Potential conflicts of interest. S. R. E. reports grants from the NIAID of the NIH (ARLG Network) and personal fees from Takeda/Millennium (Data Safety Monitoring Board [DSMB]), Pfizer (DSMB), Roche (DSMB), Novartis (DSMB), Achaogen (DSMB), Huntington’s Study Group (DSMB), Analgesic, Anesthetic, and Addiction Clinical Trial Translations, Innovations, Opportunities, and Networks (ACTTION) (Think Tank), Genentech (Think Tank), Amgen (Think Tank and DSMB), GSK (teaching), American Statistical Association (Board of Directors; teaching/travel), Food and Drug Administration (Advisory Committee/teaching), Osaka University (teaching), National Cerebral and Cardiovascular Center of Japan (teaching), the NIH (DSMB), the Society for Clinical Trials (Board of Directors; travel/speaking), Statistical Communications in Infectious Diseases (Editor-in-Chief), AstraZeneca (advisor), Teva (Think Tank), Austrian Breast & Colorectal Cancer Study Group/Breast International Group and the Alliance Foundation Trials (DSMB), Zeiss (Think Tank), Dexcom (Think Tank), the American Society for Microbiology (lecture), Taylor and Francis (book royalty), Claret Medical (Think Tank), Vir (Advisor), Arrevus (Advisor), Five Prime (DSMB), Shire (DSMB), Alexion (DSMB), Gilead (DSMB), Spark (Think Tank), the Clinical Trials Transformation Initiative (travel), Nuvelution (DSMB), Tracon (DSMB), the Deming Conference (keynote speaker), the Antimicrobial Resistance and Stewardship Conference (speaker), the World Antimicrobial Congress (speaker), WAVE (DSMB), Advantagene (DSMB), Braeburn (Think Tank), Cardinal Health (Think Tank), Lipocine (Think Tank), Microbiotix (advisor), and Stryker (Think Tank), outside of the submitted work.

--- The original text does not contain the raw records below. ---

(** what has been handed on when the subscription is complete *)
Definition completed (b : Buildup) (tid : Z) (e : nat) (s : DatabaseConnection) : Prop :=
  e ∈ ev_set s ∧ cur_transaction_num s = tid ∧ subscription_buildup s !! k = None ∧
  (∃ sets, last (conn_log s) = Some (CState (IncomingTransaction (Some tid) (bu_values b) sets ∅)) ∧
     ∀ ix oid, oid ∈ default [] (sets !! ix) ↔ in_index (bu_index_values b) ix oid) ∧
  Forall (λ x, x ∈ conn_log s) (marks b tid).

Lemma complete_wp s e b tid :
  pendingSubscriptions s !! (k, None) = Some e → subscription_buildup s !! k = Some b → bu_markedLazy b = false →
  (k.2 = None ∨ is_Some (bu_identities b)) → cur_transaction_num s <= tid →
  wp (onSubscriptionComplete clock heartbeatInterval k tid) (λ _, completed b tid e) (λ _ _, False) s.
Proof.
  intros Hp Hb Hlazy Hids Hcur. unfold onSubscriptionComplete. apply wp_gets_bind. rewrite Hp. apply wp_gets_bind.
  rewrite Hb. apply wp_bind, wp_ret, wp_bind. unfold wp at 1. rewrite run_modify.
  set (s1 := s <| subscription_buildup ::= delete k |>).
  assert (closing (cur_transaction_num s) [] s1) as Hs1 by (split_and!; [apply lookup_delete_eq|done|constructor]).
  clearbody s1. apply wp_bind. eapply wp_mono; [by apply closing_marks| |done]. intros ? s2 Hs2. cbv beta.
  apply wp_bind. eapply wp_mono; [apply (closing_beats _ _ _ _ _ (indexValuesToSetAdds_beats clock heartbeatInterval _) Hs2)| |done].
  intros sets s3 [Hs3 Hsets]. apply wp_bind.
  eapply (wp_mono _ (λ _, closing (cur_transaction_num s) (marks b tid)) _ (λ _ _, False)); [| |done].
  { unfold marks. destruct (k.2) as [fv|].
    - destruct Hids as [?|[ids ->]]; [done|]. exact (closing_emits (λ oid, CState (MarkObjectSubscribed oid tid)) ids _ [] s3 Hs3).
    - by apply closing_emit. }
  intros ? s4 Hs4. apply wp_gets_bind, wp_bind.
  eapply (wp_mono _ (λ _ s', closing (cur_transaction_num s) (marks b tid) s') _ (λ _ _, False));
    [eapply wp_mono; [exact (closing_emits (λ _, CSent Heartbeat) _ _ _ s4 Hs4)|intros ? s' (?&?&[? _]%Forall_app); by split_and!|done]| |done].
  intros ? s5 Hs5. rewrite Hlazy. apply wp_bind, wp_ret, wp_bind. unfold state_call, wp at 1. rewrite run_emit.
  apply wp_gets_bind, wp_bind. destruct Hs5 as (Hs5 & Hc5 & Hl5). unfold wp at 1. rewrite run_assertM. cbn [cur_transaction_num].
  rewrite bool_decide_true by (cbn; lia). apply wp_bind. unfold wp at 1. rewrite run_modify. unfold set_event, wp. rewrite run_modify.
  split_and!; cbn; [set_solver|done|done| |].
  - exists sets. split; [apply last_snoc|done].
  - eapply Forall_impl; [exact Hl5|]. intros x Hx. apply elem_of_app. by left.
Qed.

A. G. received grants from the NIH (UM1AI069465) for this work and grants from the National Institutes of Health, Centers for Disease Control and Prevention, Gilead Foundation, Wyncote Foundation, and UNITAID, outside of the submitted work. S. S. has received grants from ViiV Healthcare, outside of the submitted work. R. E. C. received grants from the National Institutes of Health and personal fees from Merck (spouse is shareholder; consulting), Otsuka (consulting), and Sanofi (consulting), outside of the submitted work. All authors have submitted the ICMJE Form for Disclosure of Potential Conflicts of Interest. Conflicts that the editors consider relevant to the content of the manuscript have been disclosed.